I played Uncharted: Drake’s Fortune for the first time during a slumber party at my best friend’s house, in 2007, when we were both 13. As I watched him battle his way through various levels and munched on cold Little Caesars breadsticks, I remarked that rugged treasure hunter Nathan Drake, the game’s titular main character, was fucking hot. Now, Uncharted is on the receiving end of a big-budget studio adaptation, and while I am a grown-ass adult, apparently Nathan Drake is not.
On Twitter, actor person Tom Holland uploaded the first official photograph of himself in Sony’s Pictures Uncharted adaptation.
Mostly, I am laughing! Not at Holland, necessarily, but the predicament Sony Pictures has put him in. Here is what Nathan Drake looked like in his most recent appearance, 2016's Uncharted 4: A Thief’s End.
My attraction to Nathan Drake, terrible father, bad boyfriend, and hunky protagonist in mostly O.K. AAA video games, has noticeably lessened over the years. (Age helps!) Still, when I last replayed 2016's Uncharted 4: A Thief’s End, what stuck out to me most—beyond the dazzlingly expensive set-pieces—was that CGI improvements over the series’ run had turned Nathan Drake, a fictional amalgamation of computer code and polygons, into a veritable “daddy.” Being a 38-year-old man helped: He was rugged, slightly dirty, and had his beard flecked with bits of gray.

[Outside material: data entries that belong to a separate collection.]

(* ===== verification/MapChange.v ===== *)
(** * Mapping and unmapping

    [AddMap], [RemoveMap] and [SetPermissions] on a well-formed address space:
    they return, preserve the invariant and change the abstract memory and the
    permissions exactly on the requested pages.  The side condition is
    [removable]: no map is overlapped from the left and no copy-on-write map
    is cut (see [RemoveRangeProps.v]). *)

From S2P Require Import Prelude Pages MappedRange RangeProps AddressSpace SpaceInv RemoveRangeProps IndexProps.

(** ** Appending the new range *)

Lemma abs_maps_snoc h ms l a :
  abs_maps h (ms ++ [l]) a = match abs_maps h ms a with Some v => Some v | None => abs_maps h [l] a end.
Proof.
  induction ms as [|l' ms IH]; [done|]. cbn. destruct (objs h !! l') as [r|]; [|done].
  by destruct (Contains r a && valid r).
Qed.

Lemma wf_maps_snoc h mask ms l0 r0 :
  wf_maps h mask ms -> objs h !! l0 = Some r0 -> range_ok mask r0 -> l0 ∉ ms -> ~ is_parent h l0 ->
  (forall l r a, entry h ms l r -> Contains r a = true -> Contains r0 a = true -> False) ->
  wf_maps h mask (ms ++ [l0]).
Proof.
  intros [Hal Hr Hd Hn Hp] Hl0 Hr0 Hnin Hnp Hdis.
  assert (He : forall l r, entry h (ms ++ [l0]) l r -> entry h ms l r \/ (l = l0 /\ r = r0)).
  { intros l r [?|[[-> ?]|[]%entry_nil]%entry_cons]%entry_app; [by left|right].
    split; [done|congruence]. }
  split.
  - intros l [?| ->%list_elem_of_singleton]%elem_of_app; eauto.
  - intros l r [?|[-> ->]]%He; eauto.
  - intros l1 r1 l2 r2 a [?|[-> ->]]%He [?|[-> ->]]%He Hc1 Hc2; try done.
    + by eapply Hd.
    + exfalso. by eapply Hdis.
    + exfalso. by eapply Hdis.
  - apply NoDup_app. split_and!; [done| |apply NoDup_singleton].
    intros l ? ->%list_elem_of_singleton. done.
  - intros l [?| ->%list_elem_of_singleton]%elem_of_app; auto.
Qed.
(* ===== verification/Lookup.v ===== *)
(** * Finding the range of an address

    The two-level pointer cache in front of the page index never changes the
    answer for a page the index holds; for other pages it may answer with a
    range that contains the page but whose permissions there were revoked. *)

From S2P Require Import Prelude Pages MappedRange RangeProps AddressSpace SpaceInv RemoveRangeProps IndexProps MapChange.

(** ** Changes of the caches and the trace heads only *)

Definition cache_step (s s' : AddressSpace) : Prop :=
  exists c wc t, s' = with_heads (with_caches s c wc) t.

#[global] Instance cache_step_preorder : PreOrder cache_step.
Proof.
  split.
  - intros s. exists (last_map_cache s), (wnx_last_map_cache s), (trace_heads s). by destruct s.
  - intros s1 s2 s3 (c & wc & t & ->) (c' & wc' & t' & ->). by exists c', wc', t'.
Qed.

Lemma cache_step_caches s c wc : cache_step s (with_caches s c wc).
Proof. exists c, wc, (trace_heads s). by destruct s. Qed.

Lemma cache_step_heads s t : cache_step s (with_heads s t).
Proof. exists (last_map_cache s), (wnx_last_map_cache s), t. by destruct s. Qed.

#[export] Hint Resolve cache_step_caches cache_step_heads : space.

Lemma cache_step_abs s s' h a : cache_step s s' -> abs h s' a = abs h s a.
Proof. by intros (c & wc & t & ->). Qed.

Lemma cache_step_maps s s' : cache_step s s' -> maps s' = maps s /\ addr_mask s' = addr_mask s.
Proof. by intros (c & wc & t & ->). Qed.

Lemma cache_step_perms s s' p : cache_step s s' ->
  CanReadAligned s' p = CanReadAligned s p /\ CanWriteAligned s' p = CanWriteAligned s p /\
  CanExecuteAligned s' p = CanExecuteAligned s p.
Proof. by intros (c & wc & t & ->). Qed.

Lemma wf_space_caches h s c wc :
  wf_space h s -> cache_ok (page_to_map s) c -> cache_ok (wnx_page_to_map s) wc ->
  wf_space h (with_caches s c wc).
Proof. intros [[? ? ? ? ?] ? ? ? ? ?] ? ?. by split. Qed.

Lemma wf_space_heads h s t : wf_space h s -> wf_space h (with_heads s t).
Proof. intros [[? ? ? ? ?] ? ? ? ? ?]. by split. Qed.

(** ** The cached search *)

Lemma cache_ok_insert m c i l p : cache_ok m c -> m !! p = Some l -> cache_ok m (<[i := l]> c).
Proof. intros Hc Hp j l' [[<- <-]|[? ?]]%lookup_insert_Some; [by exists p|by eapply Hc]. Qed.

(** A pointer found in the cache is an entry that contains the page. *)
Lemma cache_hit_spec h ms perm m c i p :
  index_ok h ms perm m -> cache_ok m c ->
  exists o, cache_hit h c i p = Ok o /\
    forall l, o = Some l -> c !! i = Some l /\
      exists r, entry h ms l r /\ valid r = true /\ Contains r p = true.
Proof.
  intros Hi Hc. unfold cache_hit. destruct (c !! i) as [l|] eqn:El; [|by exists None].
  destruct (Hc i l El) as (q & (r & He & Hv & _)%Hi).
  rewrite (get_Some h l r) by apply He. cbn [mbind outcome_bind].
  eexists. split; [done|]. intros l'. destruct (Contains r p) eqn:E; [|done]. intros [= <-]. eauto.
Qed.

Record found (h : Heap) (ms : list loc) (m : gmap Z loc) (inv : loc) (p : Z) (l : loc) : Prop := {
  fd_entry : (exists r, entry h ms l r /\ valid r = true /\ Contains r p = true) \/
    (l = inv /\ m !! p = None);
  fd_index l' : m !! p = Some l' -> l = l'
}.

Lemma found_entry h mask ms perm m inv p l r :
  wf_maps h mask ms -> index_ok h ms perm m ->
  entry h ms l r -> valid r = true -> Contains r p = true -> found h ms m inv p l.
Proof.
  intros Hms Hi He Hv Hc. split; [left; eauto|].
  intros l' (r' & He' & _ & _ & Hc' & _)%Hi. by eapply (wm_disjoint _ _ _ Hms).
Qed.

Lemma find_cached_spec h mask ms perm m c inv p :
  wf_maps h mask ms -> index_ok h ms perm m -> cache_ok m c ->
  exists l c', find_cached h c m inv p = Ok (l, c') /\ cache_ok m c' /\ found h ms m inv p l.
Proof.
  intros Hms Hi Hc. unfold find_cached.
  destruct (cache_hit_spec h ms perm m c kRangeCacheSize p Hi Hc) as ([l|] & -> & Ho); cbn [mbind outcome_bind].
  { destruct (Ho l eq_refl) as (_ & r & He & Hv & Hcp). exists l, c. split_and!; try done.
    by eapply found_entry. }
  destruct (cache_hit_spec h ms perm m c (cache_index p) p Hi Hc) as ([l|] & -> & Ho'); cbn [mbind outcome_bind].
  { destruct (Ho' l eq_refl) as (Hl & r & He & Hv & Hcp). destruct (Hc _ _ Hl) as (q & Hq).
    eexists l, _. split_and!; [done|by eapply cache_ok_insert|by eapply found_entry]. }
  destruct (m !! p) as [l|] eqn:Em.
  - eexists l, _. split_and!; [done|by do 2 (eapply cache_ok_insert; [|done])|].
    pose proof (proj1 (Hi p l) Em) as (r & He & Hv & _ & Hcp & _). by eapply found_entry.
  - exists inv, c. split_and!; try done. split; [by right|congruence].
Qed.

Section lookups.
Context (h : Heap) (s : AddressSpace) (Hwf : wf_heap h) (Hw : wf_space h s).

Lemma FindRangeAligned_spec p :
  exists l s', FindRangeAligned h s p = Ok (l, s') /\ cache_step s s' /\ wf_space h s' /\
    trace_heads s' = trace_heads s /\
    found h (maps s) (page_to_map s) (invalid s) p l.
Proof.
  unfold FindRangeAligned.
  destruct (find_cached_spec h _ (maps s) _ (page_to_map s) (last_map_cache s) (invalid s) p
    (ws_maps _ _ Hw) (ws_index _ _ Hw) (ws_cache _ _ Hw)) as (l & c & -> & Hc & Hf).
  cbn [mbind outcome_bind]. eexists l, _. split_and!; auto with space.
  apply wf_space_caches; [done|done|apply Hw].
Qed.

Lemma FindWNXRangeAligned_spec p :
  exists l s', FindWNXRangeAligned h s p = Ok (l, s') /\ cache_step s s' /\ wf_space h s' /\
    trace_heads s' = trace_heads s /\
    found h (maps s) (wnx_page_to_map s) (invalid s) p l.
Proof.
  unfold FindWNXRangeAligned.
  destruct (find_cached_spec h _ (maps s) _ (wnx_page_to_map s) (wnx_last_map_cache s) (invalid s) p
    (ws_maps _ _ Hw) (ws_wnx _ _ Hw) (ws_wnx_cache _ _ Hw)) as (l & c & -> & Hc & Hf).
  cbn [mbind outcome_bind]. eexists l, _. split_and!; auto with space.
  apply wf_space_caches; [done|apply Hw|done].
Qed.

(** A mapped address has an entry; its page is indexed when permitted. *)
Lemma abs_entry a :
  is_Some (abs h s a) -> exists l r, entry h (maps s) l r /\ valid r = true /\ Contains r a = true.
Proof. intros [v (l & r & ? & ? & ? & _)%(abs_Some _ _ _ _ Hw)]. eauto. Qed.

Lemma abs_value a l r :
  entry h (maps s) l r -> valid r = true -> Contains r a = true -> abs h s a = Some (value_at h r a).
Proof. intros. apply (abs_Some _ _ _ _ Hw). by exists l, r. Qed.

Lemma entry_u64 l r a : entry h (maps s) l r -> Contains r a = true -> u64 a.
Proof.
  intros [_ Hl] Hc%Contains_iff. pose proof (wf_bounds h Hwf l r Hl). unfold bounds_ok, u64 in *. lia.
Qed.

Lemma index_lookup perm m a l r :
  index_ok h (maps s) perm m -> entry h (maps s) l r -> valid r = true -> Contains r a = true ->
  perm (AlignDownToPage a) = true -> m !! AlignDownToPage a = Some l.
Proof.
  intros Hi He Hv Hc Hp. pose proof (entry_u64 l r a He Hc) as Hu.
  apply Hi. exists r. split_and!; try done; [by apply AlignDownToPage_aligned|].
  eapply page_in_range; [done|by eapply (wm_range _ _ _ (ws_maps _ _ Hw))|done].
Qed.

(** The range found for the page of [a], when it contains [a]. *)
Lemma found_same m inv a p l l' r' :
  found h (maps s) m inv p l -> entry h (maps s) l' r' -> valid r' = true -> Contains r' a = true ->
  u64 a -> p = AlignDownToPage a -> l <> inv \/ is_Some (m !! p) -> l = l'.
Proof.
  intros [[(r & He & Hv & Hc)|[-> Hn]] Hidx] He' Hv' Hc' Hu -> Hor.
  - eapply (wm_disjoint _ _ _ (ws_maps _ _ Hw)); [done|done|done|].
    eapply page_in_range; [done|by eapply (wm_range _ _ _ (ws_maps _ _ Hw))|done].
  - destruct Hor as [?|[? ?]]; congruence.
Qed.
End lookups.

(** ** The end of a page inside a range *)

(** A valid range that contains a page contains all of it. *)
Lemma page_whole mask r p a :
  range_ok mask r -> valid r = true -> aligned p -> Contains r p = true ->
  p <= a < p + kPageSize -> Contains r a = true.
Proof.
  intros Hr Hv Hp Hc%Contains_iff Ha. destruct (ro_top _ _ Hr Hv) as [Hal _].
  pose proof (aligned_lt p (limit_address r) Hp Hal). apply Contains_iff. lia.
Qed.
(* ===== verification/ReadProps.v ===== *)
(** * Reading guest memory

    Every read path of an address space (single byte, 16 to 64-bit, bulk)
    returns the bytes of the abstract memory. *)

From S2P Require Import Prelude Pages MappedRange RangeProps AddressSpace SpaceInv RemoveRangeProps IndexProps MapChange Lookup.

(** [vs] are the bytes of [m] from [addr] on. *)
Definition reads_at (m : Z -> option Z) (addr : Z) (vs : list Z) : Prop :=
  forall i v, vs !! i = Some v -> m (addr + Z.of_nat i) = Some v.

(** The addresses of an access are mapped and on pages that [perm] permits. *)
Definition accessible (h : Heap) (s : AddressSpace) (perm : Z -> bool) (addr n : Z) : Prop :=
  forall a, addr <= a < addr + n -> is_Some (abs h s a) /\ perm (AlignDownToPage a) = true.

Lemma reads_at_nil m addr : reads_at m addr [].
Proof. intros i v H. by rewrite lookup_nil in H. Qed.

Lemma reads_at_app m addr vs vs' :
  reads_at m addr vs -> reads_at m (addr + Z.of_nat (length vs)) vs' -> reads_at m addr (vs ++ vs').
Proof.
  intros H1 H2 i v [?|[Hle Hv]]%lookup_app_Some; [by apply H1|].
  apply H2 in Hv. rewrite <- Hv. f_equal. lia.
Qed.

Lemma reads_at_unique m addr vs vs' :
  length vs = length vs' -> reads_at m addr vs -> reads_at m addr vs' -> vs = vs'.
Proof.
  intros Hl H1 H2. apply list_eq_same_length with (length vs); [done|done|].
  intros i x y _ Hx%H1 Hy%H2. congruence.
Qed.

(** ** One range *)

Section one_range.
Context (h : Heap) (Hwf : wf_heap h).

Lemma Read_inside l r a :
  objs h !! l = Some r -> valid r = true -> Contains r a = true -> Read h l a = Ok (true, value_at h r a).
Proof.
  intros Hl Hv Hc. rewrite (Read_view h l r a Hwf Hl). destruct (view_ok h l r a Hwf Hl Hc) as [-> _].
  by apply valid_iff in Hv; rewrite bool_decide_eq_false_2.
Qed.

Lemma Read_invalid l r a : objs h !! l = Some r -> kind r = InvalidMemoryMap -> Read h l a = Ok (false, 0).
Proof. intros Hl Hk. rewrite (Read_view h l r a Hwf Hl). unfold view. by rewrite Hk. Qed.

Lemma read_run_inside l r addr n :
  objs h !! l = Some r -> valid r = true ->
  (forall a, addr <= a < addr + Z.of_nat n -> Contains r a = true) ->
  read_run h l addr n = Ok (true, value_at h r <$> seqZ addr (Z.of_nat n)).
Proof.
  intros Hl Hv. revert addr. induction n as [|n IH]; intros addr Hin; cbn [read_run]; [done|].
  rewrite (Read_inside l r) by (try done; apply Hin; lia). cbn [mbind outcome_bind].
  rewrite IH by (intros; apply Hin; lia). cbn [mbind outcome_bind].
  rewrite (seqZ_cons addr (Z.of_nat (S n))) by lia.
  replace (Z.pred (Z.of_nat (S n))) with (Z.of_nat n) by lia. done.
Qed.

Lemma read_run_invalid l r addr n :
  objs h !! l = Some r -> kind r = InvalidMemoryMap ->
  read_run h l addr n = Ok (match n with O => (true, []) | S _ => (false, [0]) end).
Proof. intros Hl Hk. destruct n; cbn [read_run]; [done|]. by rewrite (Read_invalid l r). Qed.
End one_range.

Lemma reads_at_entry h s l r addr n :
  wf_space h s -> entry h (maps s) l r -> valid r = true ->
  (forall a, addr <= a < addr + Z.of_nat n -> Contains r a = true) ->
  reads_at (abs h s) addr (value_at h r <$> seqZ addr (Z.of_nat n)).
Proof.
  intros Hw He Hv Hin i v. rewrite list_lookup_fmap. intros (x & [-> Hi]%lookup_seqZ & ->)%fmap_Some.
  eapply abs_value; [done|done|done|]. apply Hin. lia.
Qed.

(** ** The bulk read *)

(** What a read of [n] bytes at [addr] guarantees. *)
Record read_post (h : Heap) (s : AddressSpace) (addr n : Z) (ok : bool) (vs : list Z)
    (s' : AddressSpace) : Prop := {
  rd_step : cache_step s s';
  rd_wf : wf_space h s';
  rd_heads : trace_heads s' = trace_heads s;
  rd_ok : ok = true -> Z.of_nat (length vs) = n /\ reads_at (abs h s) addr vs;
  rd_succeeds : accessible h s (any_perm s) addr n -> ok = true
}.

Lemma accessible_step h s s' addr n :
  cache_step s s' -> accessible h s' (any_perm s') addr n <-> accessible h s (any_perm s) addr n.
Proof. by intros (c & wc & t & ->). Qed.

Lemma accessible_sub h s perm addr n addr' n' :
  addr <= addr' -> addr' + n' <= addr + n -> accessible h s perm addr n -> accessible h s perm addr' n'.
Proof. intros ? ? H a Ha. apply H. lia. Qed.

(** One iteration: the part of the access on the page [page_addr]. *)
Lemma read_page_spec h s page addr n :
  wf_heap h -> wf_space h s -> aligned page -> u64 page ->
  page <= addr -> addr + Z.of_nat n <= page + kPageSize ->
  exists l s1 ok vs, FindRangeAligned h s page = Ok (l, s1) /\ read_run h l addr n = Ok (ok, vs) /\
    read_post h s addr (Z.of_nat n) ok vs s1.
Proof.
  intros Hwf Hw Hal Hu H1 H2.
  destruct (FindRangeAligned_spec h s Hw page) as (l & s1 & HF & Hst & Hw1 & Hh & Hfd).
  exists l, s1. destruct (fd_entry _ _ _ _ _ _ Hfd) as [(r & He & Hv & Hc)|[-> Hnone]].
  - assert (Hin : forall a, addr <= a < addr + Z.of_nat n -> Contains r a = true).
    { intros a Ha. eapply (page_whole _ r page); try done; [|lia].
      by eapply (wm_range _ _ _ (ws_maps _ _ Hw)). }
    eexists _, _. split_and!; [done|by eapply read_run_inside; [done|apply He|..]|].
    split; try done. intros _. split; [rewrite length_fmap, length_seqZ; lia|by eapply reads_at_entry].
  - destruct (ws_invalid _ _ Hw) as (r & Hr & Hk).
    rewrite (read_run_invalid h Hwf _ r addr n Hr Hk). destruct n as [|n].
    + exists true, []. split_and!; [done|done|]. split; try done.
    + exists false, [0]. split_and!; try done. split; try done.
      intros Hacc. exfalso. destruct (Hacc addr) as [Hs Hp]; [lia|].
      assert (Hpg : AlignDownToPage addr = page).
      { apply AlignDownToPage_unique; [|done|lia].
        destruct (abs_entry h s Hw addr Hs) as (l & r' & He & _ & Hc). by eapply entry_u64. }
      destruct (abs_entry h s Hw addr Hs) as (l & r' & He & Hv & Hc).
      pose proof (index_lookup h s Hwf Hw (any_perm s) (page_to_map s) addr l r' (ws_index _ _ Hw) He Hv Hc Hp).
      congruence.
Qed.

Had he existed in the real world, I probably would have let him talk my ear off in an over-crowded bar about how his first wife just didn’t understand his newfound pottery habit, and how he only got to see his daughter on the weekends. I’d maybe have sex with him—twice, three times?—and then never call him again, because I’m sexy and mysterious.
Poor Tom Holland, a 24-year-old who I’m sure is many 13-year-old girls’ ideal man. He just cannot keep up!
To say I am saddened by the image, or Holland’s casting, would imply that I am still that teenager with a sweaty attraction to a fictional video game character. I am not. (Although... Hades’ Zagreus can call me literally any time.) Instead, I am full of loathing for Hollywood studio big wigs, as Drake is yet another victim of the industry-wide edict that popular film adaptations—I’m staring right at you, Dune—must only be populated by twinky Timothee Chalamet types.
Rest in pieces, Daddy Drake. Me and my horny little thoughts will remember you fondly.